» Provided information
Ltac same_statements :=
  repeat match goal with
  | S1 : Spec.scratch_statements ?f = _, S2 : Spec.scratch_statements ?f = _ |- _ =>
      rewrite S1 in S2; inversion S2; subst; clear S2
  end.

(** C1: [get_required_migration_op] returns Create exactly when the lookup
    in the catalog of the schema of [self] finds no entry with its
    signature and schema; when the lookup finds [live] and the comparison
    in the scratch schema reads [tmp] back, it returns nothing exactly when
    the definitions of [live] and [tmp] are equal up to whitespace, and
    Replace exactly when they are not; it never returns Drop or Revert. *)
Theorem get_required_migration_op_decides :
  forall (db : Type) (D : Database db) (self : PGFunction) (c : connection db),
    (forall db_functions,
        fst (get_db_functions (schema self) c) = Return db_functions ->
        (fst (get_required_migration_op self c) = Return (Some CreateFunctionOp)
         <-> forall x, In x db_functions -> is_equal_signature self x = false))
    /\ (forall live s1 s2 s3 d1 d2 d3 tmp,
        fst (get_db_definition self c) = Return (Some live) ->
        Spec.scratch_statements self = [s1; s2; s3] ->
        db_execute s1 (backend c) = Some d1 ->
        db_execute s2 d1 = Some d2 ->
        fst (get_db_definition (adjusted_target self) (mkConnection d2 []))
        = Return (Some tmp) ->
        db_execute s3 d2 = Some d3 ->
        (fst (get_required_migration_op self c) = Return None
         <-> is_equal_definition live tmp = true)
        /\ (fst (get_required_migration_op self c) = Return (Some ReplaceFunctionOp)
            <-> is_equal_definition live tmp = false))
    /\ fst (get_required_migration_op self c) <> Return (Some DropFunctionOp)
    /\ fst (get_required_migration_op self c) <> Return (Some RevertFunctionOp).
Proof.
  intros db D self c.
  pose proof (get_required_migration_op_run self c) as R.
  remember (fst (get_required_migration_op self c)) as r eqn:Er.
  remember (snd (get_required_migration_op self c)) as c' eqn:Ec.
  clear Er Ec.
  split; [| split; [| split]].
  - intros fs E.
    destruct (get_db_definition_finds_match_aux _ _ self c fs E) as [N S].
    rewrite <- N.
    destruct R; split; intro X; try congruence; try reflexivity.
    destruct (is_equal_definition live tmp); discriminate.
  - intros live s1 s2 s3 d1 d2 d3 tmp L S X1 X2 T X3.
    destruct R; same_statements; try congruence.
    repeat match goal with
    | A : ?x = Some ?a, B : ?x = Some ?b |- _ =>
        assert (a = b) by congruence; subst a; clear A
    | A : ?x = Return (Some ?a), B : ?x = Return (Some ?b) |- _ =>
        assert (a = b) by congruence; subst a; clear A
    end.
    destruct (is_equal_definition live tmp); split; split; intro; congruence.
  - destruct R; try discriminate.
    destruct (is_equal_definition live tmp); discriminate.
  - destruct R; try discriminate.
    destruct (is_equal_definition live tmp); discriminate.
Qed.

(** ** Isolation of the comparison *)

(** C9, as amended: on a database where each of the three statements of
    the comparison leaves the rows of every schema other than
    [alembic_autogen] as they were, a call that returns sent either no
    statement at all (the result is Create) or exactly the three
    statements [create schema if not exists alembic_autogen;], the
    [CREATE OR REPLACE FUNCTION alembic_autogen. ...] of the desired
    function and [drop schema alembic_autogen cascade;], in this order
    (the result is nothing or Replace); and the rows of every schema other
    than [alembic_autogen], so those of the schema of [self] when it is
    another one, are the same after the call as before. *)
Theorem get_required_migration_op_isolated :
  forall (db : Type) (D : Database db) (self : PGFunction) (c c' : connection db)
         (r : option op_class),
    (forall stmt d d' s,
        In stmt (Spec.scratch_statements self) ->
        db_execute stmt d = Some d' ->
        s <> Spec.scratch ->
        Spec.snapshot s d' = Spec.snapshot s d) ->
    get_required_migration_op self c = (Return r, c') ->
    ((r = Some CreateFunctionOp /\ executed c' = executed c)
     \/ ((r = None \/ r = Some ReplaceFunctionOp)
         /\ executed c' = (executed c ++ Spec.scratch_statements self)%list))
    /\ (forall s, s <> Spec.scratch ->
          Spec.snapshot s (backend c') = Spec.snapshot s (backend c))
    /\ (schema self <> Spec.scratch ->
          Spec.snapshot (schema self) (backend c')
          = Spec.snapshot (schema self) (backend c)).
Proof.
  intros db D self c c' r Hframe G.
  pose proof (get_required_migration_op_run self c) as R.
  rewrite G in R. cbn [fst snd] in R.
  assert (((r = Some CreateFunctionOp /\ executed c' = executed c)
           \/ ((r = None \/ r = Some ReplaceFunctionOp)
               /\ executed c' = (executed c ++ Spec.scratch_statements self)%list))
          /\ (forall s, s <> Spec.scratch ->
                Spec.snapshot s (backend c') = Spec.snapshot s (backend c))) as [A B].
  { inversion R; subst.
    - split; [left; split; reflexivity | reflexivity].
    - split.
      + right. split.
        * destruct (is_equal_definition live tmp); [left | right]; congruence.
        * cbn [executed]. congruence.
      + intros s Hs. cbn [backend].
        match goal with S : Spec.scratch_statements self = _ |- _ => rename S into St end.
        rewrite (Hframe s3 d2 d3 s), (Hframe s2 d1 d2 s), (Hframe s1 (backend c) d1 s);
          try assumption; try reflexivity; rewrite St; simpl; auto. }
  split; [exact A | split; [exact B |]].
  intro Hs. apply B. exact Hs.
Qed.
(** The states of a mounted component.  At mount both effects run: the first
    starts the request, the second returns at once because [users] is
    empty, so the mounted component is in [initialState]. *)
Inductive reachable : State → Prop :=
  | reachable_mount : reachable initialState
  | reachable_dispatch s e :
      reachable s → enabled e s = true → reachable (dispatch e s).

Fixpoint run (events : list Event) (s : State) : State :=
  match events with
  | [] => s
  | e :: rest => run rest (dispatch e s)
  end.

Fixpoint allEnabled (events : list Event) (s : State) : bool :=
  match events with
  | [] => true
  | e :: rest => enabled e s && allEnabled rest (dispatch e s)
  end.

(** ** Sample data used to exercise the definitions *)

Definition sampleUser (i : Z) (first last mail uname : string) : User :=
  mkUser i first last mail "" (mkLoginInfo "" uname "" "" "" "") "" "".

Definition twelveUsers : list User :=
  [ sampleUser 1 "John" "Doe" "jd@corp.io" "johndoe";
    sampleUser 2 "Jane" "Smith" "js@corp.io" "jsmith";
    sampleUser 3 "Bob" "Stone" "bs@corp.io" "bobby";
    sampleUser 4 "Emily" "Brown" "eb@corp.io" "emilyb";
    sampleUser 5 "Oliver" "Quin" "oq@corp.io" "olli";
    sampleUser 6 "Sophie" "Turner" "st@corp.io" "sophie";
    sampleUser 7 "Liam" "Nilsson" "ln@corp.io" "liam";
    sampleUser 8 "Mia" "Wong" "mw@corp.io" "mia";
    sampleUser 9 "Noah" "Kim" "nk@corp.io" "noah";
    sampleUser 10 "Ava" "Lopez" "al@corp.io" "ava";
    sampleUser 11 "Ethan" "Hunt" "eh@corp.io" "ethan";
    sampleUser 12 "Zoe" "Frost" "zf@corp.io" "zoe" ].

Definition okResponse (items : list User) : Event :=
  FetchSettled (FetchResolves (mkResponse 200 (BodyResolves (JArray items)))).

(** The component after a successful load of [twelveUsers]. *)
Definition loadedState : State := run [okResponse twelveUsers] initialState.

(** The same, after two clicks on Next and a selection on page 3. *)
Definition page3State : State :=
  run [ClickNext; ClickNext; RowCheckbox 11] loadedState.

(** A search that matches no record. *)
Definition emptyResultState : State := dispatch (SearchInput "zzz") loadedState.

(** Record 7 selected on page 2, then back to page 1. *)
Definition otherPageState : State :=
  run [ClickNext; RowCheckbox 7; ClickPrevious] loadedState.

(** The same, after typing [A] into the search box while on page 3. *)
Definition searchedState : State := dispatch (SearchInput "A") page3State.

(** ** Further values computed while rendering the table *)

(** [const isSelected = selectedUsers.includes(user.id)], per row. *)
Definition isSelected (s : State) (user : User) : bool :=
  JsArray.includes (selectedUsers s) (id user).

(** [currentUsers.length === 0 && !loading && (...)]: the block saying that
    no user matches the search. *)
Definition noResultsShown (s : State) : bool :=
  tableShown s && (Z.of_nat (length (currentUsers s)) =? 0) && negb (loading s).

(** The two numbers of "Showing a to b of n users":
    [indexOfFirstUser + 1] and [Math.min(indexOfLastUser, filteredUsers.length)]. *)
Definition showingFrom (s : State) : Z := indexOfFirstUser s + 1.
Definition showingTo (s : State) : Z :=
  Z.min (indexOfLastUser s) (Z.of_nat (length (filteredUsers s))).

(** [disabled={currentPage === 1}] and [disabled={currentPage === totalPages}]. *)
Definition previousDisabled (s : State) : bool := currentPage s =? 1.
Definition nextDisabled (s : State) : bool := currentPage s =? totalPages s.

(** [selectedUsers.length > 0 && (...)] and the count it prints. *)
Definition summaryShown (s : State) : bool :=
  tableShown s && (0 <? Z.of_nat (length (selectedUsers s))).
Definition selectedCount (s : State) : Z := Z.of_nat (length (selectedUsers s)).

(** The rows the component shows once [currentPage] is [page]. *)
Definition rowsOfPage (s : State) (page : Z) : list User :=
  currentUsers (setCurrentPage page s).

(** Page numbers 1 .. [count]. *)
Definition pageNumbers (count : Z) : list Z :=
  map (fun k => Z.of_nat k) (seq 1 (Z.to_nat count)).

(** ** What is stored in each presentation state *)

Record shape (s : State) : Prop := mkShape {
  shape_loading : loading s = true → s = initialState;
  shape_error : ∀ message, error s = Some message →
    loading s = false ∧ users s = [] ∧ filteredUsers s = []
    ∧ selectedUsers s = [] ∧ currentPage s = 1;
  shape_data : loading s = false → error s = None → users s ≠ [];
  shape_selected : ∀ i, i ∈ selectedUsers s → i ∈ map id (users s)
}.

(** More sample states: a request that failed with status 500, and a
    selection of the whole first page after a visit to page 2. *)
Definition failedState : State :=
  dispatch (FetchSettled (FetchResolves (mkResponse 500 (BodyRejects OtherValue))))
           initialState.

Definition pageOneSelectedState : State :=
  run [ClickNext; RowCheckbox 7; ClickPrevious; SelectAllCheckbox true] loadedState.

(** ** The invariant of the mounted component *)

Record invariant (s : State) : Prop := mkInvariant {
  inv_filtered :
    filteredUsers s = List.filter (matchesSearch (searchTerm s)) (users s);
  inv_page_empty : filteredUsers s = [] → currentPage s = 1;
  inv_page_range : filteredUsers s ≠ [] → 1 ≤ currentPage s ≤ totalPages s;
  inv_selected : NoDup (selectedUsers s);
  inv_loading : loading s = true → users s = [] ∧ searchTerm s = EmptyString
}.

(** * Properties *)

(** ** Strings *)

Lemma startsWith_empty (s : string) : JsString.startsWith s "" = true.
Proof. by destruct s. Qed.

Lemma startsWith_append (t rest : string) : JsString.startsWith (t +:+ rest) t = true.
Proof.
  induction t as [|c t IH]; simpl; [apply startsWith_empty|].
  by rewrite Ascii.eqb_refl, IH.
Qed.
Lemma pmm_alloc_at_law s s' p a : pmm_client_ok s -> 0 < p < 2 ^ 20 ->
  pmm_alloc_page_at s (p * 4096) = (s', a) ->
  (a = 0 /\ s' = s /\ page_free s p = false) \/
  (a = p * 4096 /\ page_free s p = true /\ pmm_client_ok s' /\
     forall q, page_free s' q = page_free s q && negb (q =? p)).
Proof.
  intros [Hok H0] Hp. unfold pmm_alloc_page_at. rewrite page_aligned. simpl negb. cbn match.
  pmm_consts. rewrite Z.div_mul by lia.
  destruct ((pmm_total s <=? p) || bitmap_test s p) eqn:E; intros [= <- <-].
  - left. split_and!; try done. unfold page_free.
    apply orb_true_iff in E as [E| ->]; [|by rewrite andb_false_r]. b2p.
    destruct (p <? pmm_total s) eqn:?; b2p; [lia|]. by rewrite andb_false_r.
  - right. b2p. assert (Hpf : page_free s p = true).
    { unfold page_free. rewrite H1. destruct (0 <=? p) eqn:?, (p <? pmm_total s) eqn:?; b2p; lia || done. }
    split_and!; try done.
    + split; [apply take_page_ok; auto; lia|]. by rewrite page_free_take, H0.
    + intros q. by apply page_free_take.
Qed.

Lemma pmm_free_law s p : pmm_client_ok s -> 0 < p < 2 ^ 20 ->
  pmm_client_ok (pmm_free_page s (p * 4096)) /\
  forall q, q <> p -> page_free (pmm_free_page s (p * 4096)) q = page_free s q.
Proof.
  intros [Hok H0] Hp. unfold pmm_free_page. pmm_consts. rewrite Z.div_mul by lia.
  case_if; [done|]. split; [split|].
  - apply drop_page_ok; auto; lia.
  - rewrite page_free_drop, H0 by (done || lia). destruct (Z.eqb_spec 0 p); lia || done.
  - intros q Hq. rewrite page_free_drop by (done || lia). destruct (Z.eqb_spec q p); [lia|].
    by rewrite orb_false_r.
Qed.

Lemma pmm_isfree_range s p : pmm_client_ok s -> page_free s p = true -> 0 < p < 2048.
Proof.
  intros [Hok H0] Hp. pose proof (ok_total s Hok). pmm_consts.
  assert (p <> 0) by congruence. unfold page_free in Hp. b2p. lia.
Qed.

Lemma page_free_total s p : page_free s p = true -> p < pmm_total s.
Proof. unfold page_free. intros ?. b2p. lia. Qed.

Lemma alloc_bits_total k s i bit r : alloc_bits s i bit k = Some r -> pmm_total (fst r) = pmm_total s.
Proof.
  revert bit; induction k as [|k IH]; intros bit; cbn [alloc_bits]; [done|].
  case_if; [by intros [= <-]|]. case_if; [by intros [= <-]|]. apply IH.
Qed.

Lemma pmm_alloc_total s : pmm_total (fst (pmm_alloc_page s)) = pmm_total s.
Proof.
  unfold pmm_alloc_page. generalize 0. generalize (Z.to_nat PMM_BITMAP_SIZE). intros n. induction n as [|n IH]; intros i; cbn [alloc_words]; [done|].
  case_if; [apply IH|]. destruct (alloc_bits s i 0 32) as [r|] eqn:E; [by apply alloc_bits_total in E|apply IH].
Qed.

Lemma pmm_free_total s a : pmm_total (pmm_free_page s a) = pmm_total s.
Proof. unfold pmm_free_page. by case_if. Qed.

Lemma pmm_free_frees s p : pmm_client_ok s -> 0 < p < pmm_total s -> page_free (pmm_free_page s (p * 4096)) p = true.
Proof.
  intros [Hok _] Hp. unfold pmm_free_page. pmm_consts. rewrite Z.div_mul by lia. replace (pmm_total s <=? p) with false by lia. cbn [orb].
  destruct (bitmap_test s p) eqn:E; cbn [negb].
  - rewrite page_free_drop by (done || lia). by rewrite Z.eqb_refl, orb_true_r.
  - unfold page_free. rewrite E. by replace (0 <=? p) with true by lia; replace (p <? pmm_total s) with true by lia.
Qed.

#[export] Instance pmm_allocator : PageAllocator pmm := {|
  pa_alloc := pmm_alloc_page;
  pa_alloc_at := pmm_alloc_page_at;
  pa_free := pmm_free_page;
  pa_isfree := page_free;
  pa_ok := pmm_client_ok;
  pa_isfree_range := pmm_isfree_range;
  pa_alloc_law := pmm_alloc_law;
  pa_alloc_at_law := pmm_alloc_at_law;
  pa_free_law := pmm_free_law;
  pa_total := pmm_total;
  pa_isfree_total := page_free_total;
  pa_alloc_total := pmm_alloc_total;
  pa_free_total := pmm_free_total;
  pa_free_frees := pmm_free_frees
|}.

(** ** Operation sequences *)

(** One call of the public interface. *)
Inductive pmm_op :=
| OpAlloc
| OpAllocAt (addr : Z)
| OpFree (addr : Z)
| OpMarkUsed (addr size : Z)
| OpMarkFree (addr size : Z).

Definition pmm_exec (s : pmm) (o : pmm_op) : pmm :=
  match o with
  | OpAlloc => fst (pmm_alloc_page s)
  | OpAllocAt a => fst (pmm_alloc_page_at s a)
  | OpFree a => pmm_free_page s a
  | OpMarkUsed a n => pmm_mark_used s a n
  | OpMarkFree a n => pmm_mark_free s a n
  end.

Definition op_addr_ok (o : pmm_op) : Prop :=
  match o with
  | OpAlloc => True
  | OpAllocAt a | OpFree a | OpMarkUsed a _ | OpMarkFree a _ => is_u32 a
  end.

» Your assignment
Your answer should reproduce each line of the listing that holds the word "unfold".

» Task answer
  intros [Hok H0] Hp. unfold pmm_alloc_page_at. rewrite page_aligned. simpl negb. cbn match.
  - left. split_and!; try done. unfold page_free.
    { unfold page_free. rewrite H1. destruct (0 <=? p) eqn:?, (p <? pmm_total s) eqn:?; b2p; lia || done. }
  intros [Hok H0] Hp. unfold pmm_free_page. pmm_consts. rewrite Z.div_mul by lia.
  assert (p <> 0) by congruence. unfold page_free in Hp. b2p. lia.
Proof. unfold page_free. intros ?. b2p. lia. Qed.
  unfold pmm_alloc_page. generalize 0. generalize (Z.to_nat PMM_BITMAP_SIZE). intros n. induction n as [|n IH]; intros i; cbn [alloc_words]; [done|].
Proof. unfold pmm_free_page. by case_if. Qed.
  intros [Hok _] Hp. unfold pmm_free_page. pmm_consts. rewrite Z.div_mul by lia. replace (pmm_total s <=? p) with false by lia. cbn [orb].
  - unfold page_free. rewrite E. by replace (0 <=? p) with true by lia; replace (p <? pmm_total s) with true by lia.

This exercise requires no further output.